OPTIONAL: TensorFlow

Overview

Teaching: 5 min
Exercises: 15 min
Questions
  • What other machine learning libraries can I use?

  • How do classifiers built with different libraries compare?

Objectives
  • Train a neural network model in TensorFlow.

  • Compare your TensorFlow neural network with your other classifiers.

TensorFlow

In this section we will examine the fully connected neural network (NN) in TensorFlow, rather than PyTorch.

TensorFlow is an end-to-end open-source platform for machine learning. It is used for building and deploying machine learning models.

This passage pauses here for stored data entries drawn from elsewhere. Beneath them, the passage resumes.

(* ================================================================== *)
(** ** Time values *)
(* ================================================================== *)

(** A number that may be [NaN]. *)
Definition number : Type := option Z.

Definition NaN : number := None.

Definition num_add (a : number) (b : Z) : number :=
  match a with Some x => Some (x + b) | None => None end.

Definition num_sub (a : number) (b : Z) : number :=
  match a with Some x => Some (x - b) | None => None end.

(** [a === b] for a number [a] and a literal [b]. *)
Definition num_eq (a : number) (b : Z) : bool :=
  match a with Some x => x =? b | None => false end.

Definition msPerSecond : Z := 1000.
Definition msPerMinute : Z := 60000.
Definition msPerHour : Z := 3600000.
Definition msPerDay : Z := 86400000.

Definition Day (t : Z) : Z := t / msPerDay.
Definition TimeWithinDay (t : Z) : Z := t mod msPerDay.

Definition is_leap (y : Z) : bool :=
  if negb (y mod 4 =? 0) then false
  else if negb (y mod 100 =? 0) then true
  else if negb (y mod 400 =? 0) then false
  else true.

Definition DaysInYear (y : Z) : Z := if is_leap y then 366 else 365.

Definition DayFromYear (y : Z) : Z :=
  365 * (y - 1970) + (y - 1969) / 4 - (y - 1901) / 100 + (y - 1601) / 400.

Definition TimeFromYear (y : Z) : Z := msPerDay * DayFromYear y.

(** The year that contains day number [dn]: the largest [y] with
    [DayFromYear y <= dn].  The mean length of a year gives a guess
    that is off by at most one. *)
Definition year_of_day (dn : Z) : Z :=
  let y0 := 1970 + (400 * dn) / 146097 in
  if DayFromYear (y0 + 1) <=? dn then y0 + 1
  else if DayFromYear y0 <=? dn then y0
  else y0 - 1.

Definition YearFromTime (t : Z) : Z := year_of_day (Day t).

Definition InLeapYear (t : Z) : Z :=
  if is_leap (YearFromTime t) then 1 else 0.

Definition DayWithinYear (t : Z) : Z :=
  Day t - DayFromYear (YearFromTime t).

(** Day number within the year of the first day of each month, for
    January to December, and of the first day of the next year. *)
Definition month_starts (leap : Z) : list Z :=
  [0; 31; 59 + leap; 90 + leap; 120 + leap; 151 + leap; 181 + leap;
   212 + leap; 243 + leap; 273 + leap; 304 + leap; 334 + leap; 365 + leap].

Definition month_start (leap : Z) (m : Z) : Z :=
  nth (Z.to_nat m) (month_starts leap) 0.

(** The month (0 to 11) that contains day [dwy] of the year. *)
Definition month_of_day (leap dwy : Z) : Z :=
  if dwy <? 31 then 0
  else if dwy <? 59 + leap then 1
  else if dwy <? 90 + leap then 2
  else if dwy <? 120 + leap then 3
  else if dwy <? 151 + leap then 4
  else if dwy <? 181 + leap then 5
  else if dwy <? 212 + leap then 6
  else if dwy <? 243 + leap then 7
  else if dwy <? 273 + leap then 8
  else if dwy <? 304 + leap then 9
  else if dwy <? 334 + leap then 10
  else 11.

Definition MonthFromTime (t : Z) : Z :=
  month_of_day (InLeapYear t) (DayWithinYear t).

Definition DateFromTime (t : Z) : Z :=
  DayWithinYear t - month_start (InLeapYear t) (MonthFromTime t) + 1.

Definition HourFromTime (t : Z) : Z := (t / msPerHour) mod 24.
Definition MinFromTime (t : Z) : Z := (t / msPerMinute) mod 60.
Definition SecFromTime (t : Z) : Z := (t / msPerSecond) mod 60.

Definition MakeTime (hour min sec ms : Z) : Z :=
  hour * msPerHour + min * msPerMinute + sec * msPerSecond + ms.

(** The day number of day [date] of month [month] of year [year]; months
    outside 0..11 carry into the year, days outside the month carry into
    the neighbouring months. *)
Definition MakeDay (year month date : Z) : Z :=
  let ym := year + month / 12 in
  let mn := month mod 12 in
  DayFromYear ym + month_start (if is_leap ym then 1 else 0) mn + date - 1.

Definition MakeDate (day time : Z) : Z := day * msPerDay + time.

(** The number of days of month [m] (0 to 11) of year [y]. *)
Definition DaysInMonth (y m : Z) : Z :=
  let leap := if is_leap y then 1 else 0 in
  month_start leap (m + 1) - month_start leap m.

Definition TimeClip (time : Z) : number :=
  if 8640000000000000 <? Z.abs time then NaN else Some time.

Definition MakeFullYear (y : Z) : Z :=
  if (0 <=? y) && (y <=? 99) then 1900 + y else y.

(** [Date.UTC(year, month, date, hours, minutes, seconds)] *)
Definition Date_UTC (year month date hours minutes seconds : number) : number :=
  match year, month, date, hours, minutes, seconds with
  | Some y, Some m, Some dt, Some h, Some mi, Some s =>
      TimeClip (MakeDate (MakeDay (MakeFullYear y) m dt) (MakeTime h mi s 0))
  | _, _, _, _, _, _ => NaN
  end.

(** A [Date] object: its time value, [NaN] for an invalid date. *)
Record Date : Type := mkDate { getTime : number }.

Definition isNaN (n : number) : bool :=
  match n with Some _ => false | None => true end.

(** *** The host environment *)

Inductive field_style : Type := numeric | two_digit | short.

(** The options bag of [toLocaleString] and [toLocaleTimeString]; a field
    that is absent or [undefined] is [None]. *)
Record DateTimeFormatOptions : Type := mkOptions {
  opt_month : option field_style;
  opt_day : option field_style;
  opt_year : option field_style;
  opt_hour : option field_style;
  opt_minute : option field_style;
  opt_hour12 : option bool
}.

Record Env : Type := mkEnv {
  (** the time value of [new Date()] *)
  now : Z;
  (** the offset of the local zone from UTC, in milliseconds, at a UTC
      time value *)
  LocalTZA : Z -> Z;
  (** the time value of [new Date(s)] for a string [s] *)
  Date_parse : string -> number;
  (** [toLocaleTimeString(locale, options)] of a valid date *)
  toLocaleTimeString : Z -> string -> DateTimeFormatOptions -> outcome string;
  (** [toLocaleString(locale, options)] of a valid date *)
  toLocaleString : Z -> string -> DateTimeFormatOptions -> outcome string
}.

Definition LocalTime (E : Env) (t : Z) : Z := t + LocalTZA E t.

Definition getFullYear (E : Env) (t : Z) : Z := YearFromTime (LocalTime E t).
Definition getMonth (E : Env) (t : Z) : Z := MonthFromTime (LocalTime E t).
Definition getDate (E : Env) (t : Z) : Z := DateFromTime (LocalTime E t).
Definition getHours (E : Env) (t : Z) : Z := HourFromTime (LocalTime E t).
Definition getMinutes (E : Env) (t : Z) : Z := MinFromTime (LocalTime E t).
Definition getSeconds (E : Env) (t : Z) : Z := SecFromTime (LocalTime E t).

Definition getUTCFullYear (t : Z) : Z := YearFromTime t.
Definition getUTCMonth (t : Z) : Z := MonthFromTime t.
Definition getUTCDate (t : Z) : Z := DateFromTime t.

(* ================================================================== *)
(** ** Values of type [string | null | undefined] *)
(* ================================================================== *)

Inductive jsval : Type :=
| Null
| Undefined
| Str (s : string).

(** [!v] *)
Definition falsy (v : jsval) : bool :=
  match v with
  | Null | Undefined => true
  | Str s => (s =? "")%string
  end.

(** [v === 'lit'] *)
Definition is_str (v : jsval) (lit : string) : bool :=
  match v with
  | Str s => (s =? lit)%string
  | _ => false
  end.

(** [v || 'dflt'] *)
Definition or_else (v : jsval) (dflt : string) : jsval :=
  if falsy v then Str dflt else v.

Definition null_access {A} : outcome A :=
  Raises (TypeError "Cannot read properties of null or undefined").

(** [v.includes(c)] *)
Definition js_includes (v : jsval) (c : ascii) : outcome bool :=
  match v with
  | Str s => Returns (includes s c)
  | _ => null_access
  end.

(** [v.match(r)] *)
Definition js_match (v : jsval) (r : regex) : outcome (option captures) :=
  match v with
  | Str s => Returns (str_match s r)
  | _ => null_access
  end.

(** [parseInt(parts[n])] *)
Definition parseInt_group (parts : captures) (n : nat) : number :=
  match group parts n with
  | Some s => parseInt s
  | None => NaN
  end.

(** [parts[n].toUpperCase()] *)
Definition toUpperCase_group (parts : captures) (n : nat) : outcome string :=
  match group parts n with
  | Some s => Returns (toUpperCase s)
  | None => null_access
  end.

(** [new Date(v)] *)
Definition new_Date (E : Env) (v : jsval) : Date :=
  match v with
  | Str s => mkDate (Date_parse E s)
  | Null => mkDate (Some 0)
  | Undefined => mkDate NaN
  end.

Definition Date_toLocaleTimeString (E : Env) (date : Date) (locale : string)
           (o : DateTimeFormatOptions) : outcome string :=
  match getTime date with
  | Some t => toLocaleTimeString E t locale o
  | None => Returns "Invalid Date"
  end.

Definition Date_toLocaleString (E : Env) (date : Date) (locale : string)
           (o : DateTimeFormatOptions) : outcome string :=
  match getTime date with
  | Some t => toLocaleString E t locale o
  | None => Returns "Invalid Date"
  end.

(* ================================================================== *)
(** ** The timezone utilities *)
(* ================================================================== *)

(** [{ hour: '2-digit', minute: '2-digit', hour12: true }] *)
Definition time_options : DateTimeFormatOptions :=
  {| opt_month := None; opt_day := None; opt_year := None;
     opt_hour := Some two_digit; opt_minute := Some two_digit;
     opt_hour12 := Some true |}.

(** The six-argument [Date.UTC] call on the groups of the SQL-style
    pattern. *)
Definition Date_UTC_of_parts (parts : captures) : Date :=
  mkDate (Date_UTC
            (parseInt_group parts 1)
            (num_sub (parseInt_group parts 2) 1)
            (parseInt_group parts 3)
            (parseInt_group parts 4)
            (parseInt_group parts 5)
            (parseInt_group parts 6)).

(** The conversion to the 24-hour clock. *)
Definition to_24_hour (period : string) (hours : number) : number :=
  let hours1 :=
    if (period =? "PM")%string && negb (num_eq hours 12)
    then num_add hours 12 else hours in
  if (period =? "AM")%string && num_eq hours1 12 then Some 0 else hours1.

Definition formatLocalTime (E : Env) (timestamp : jsval) : outcome jsval :=
  call
    (if falsy timestamp || is_str timestamp "Unknown"
        || is_str timestamp "Never" || is_str timestamp "Recent"
     then Return (or_else timestamp "Unknown")
     else
       try_catch
         (date <-
            (hasT <- perform (js_includes timestamp "T") ;;
             hasZ <- (if hasT then Normal true
                      else perform (js_includes timestamp "Z")) ;;
             if hasZ then Normal (new_Date E timestamp)
             else
               sql <- perform (js_match timestamp re_sql_outer) ;;
               match sql with
               | Some _ =>
                   parts <- perform (js_match timestamp re_sql_inner) ;;
                   match parts with
                   | Some parts => Normal (Date_UTC_of_parts parts)
                   | None => Return timestamp
                   end
               | None =>
                   clock <- perform (js_match timestamp re_clock_outer) ;;
                   match clock with
                   | Some _ =>
                       let now_ := now E in
                       timeMatch <- perform (js_match timestamp re_clock_inner) ;;
                       match timeMatch with
                       | Some timeMatch =>
                           let hours := parseInt_group timeMatch 1 in
                           let minutes := parseInt_group timeMatch 2 in
                           period <- perform (toUpperCase_group timeMatch 3) ;;
                           let hours := to_24_hour period hours in
                           Normal (mkDate (Date_UTC
                                             (Some (getUTCFullYear now_))
                                             (Some (getUTCMonth now_))
                                             (Some (getUTCDate now_))
                                             hours
                                             minutes
                                             (Some 0)))
                       | None => Return timestamp
                       end
                   | None => Normal (new_Date E timestamp)
                   end
               end) ;;
          if isNaN (getTime date) then Return timestamp
          else
            r <- perform (Date_toLocaleTimeString E date "en-US" time_options) ;;
            Return (Str r))
         (fun error => Return timestamp)).

(** [`${year}-${month}-${day} ${hours}:${minutes}:${seconds}`] of the
    local fields of a valid time value. *)
Definition local_datetime_string (E : Env) (t : Z) : string :=
  let year := getFullYear E t in
  let month := padStart 2 "0" (Number_toString (getMonth E t + 1)) in
  let day := padStart 2 "0" (Number_toString (getDate E t)) in
  let hours := padStart 2 "0" (Number_toString (getHours E t)) in
  let minutes := padStart 2 "0" (Number_toString (getMinutes E t)) in
  let seconds := padStart 2 "0" (Number_toString (getSeconds E t)) in
  Number_toString year ++ "-" ++ month ++ "-" ++ day ++ " "
    ++ hours ++ ":" ++ minutes ++ ":" ++ seconds.

Definition formatLocalDateTime (E : Env) (timestamp : jsval) : outcome jsval :=
  call
    (if falsy timestamp || is_str timestamp "Unknown"
        || is_str timestamp "Never"
     then Return (or_else timestamp "Unknown")
     else
       try_catch
         (date <-
            (hasT <- perform (js_includes timestamp "T") ;;
             hasZ <- (if hasT then Normal true
                      else perform (js_includes timestamp "Z")) ;;
             if hasZ then Normal (new_Date E timestamp)
             else
               sql <- perform (js_match timestamp re_sql_outer) ;;
               match sql with
               | Some _ =>
                   parts <- perform (js_match timestamp re_sql_inner) ;;
                   match parts with
                   | Some parts => Normal (Date_UTC_of_parts parts)
                   | None => Return timestamp
                   end
               | None => Normal (new_Date E timestamp)
               end) ;;
          match getTime date with
          | None => Return timestamp
          | Some t => Return (Str (local_datetime_string E t))
          end)
         (fun error => Return timestamp)).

See the documentation.

TensorFlow does have GPU support, therefore can be used train complicated neural network model that require a lot of GPU power.

TensorFlow is also interoperable with other packages discussed so far, datatypes from NumPy and pandas are often used in TensorFlow.

Here we will import all the required TensorFlow libraries for the rest of the tutorial.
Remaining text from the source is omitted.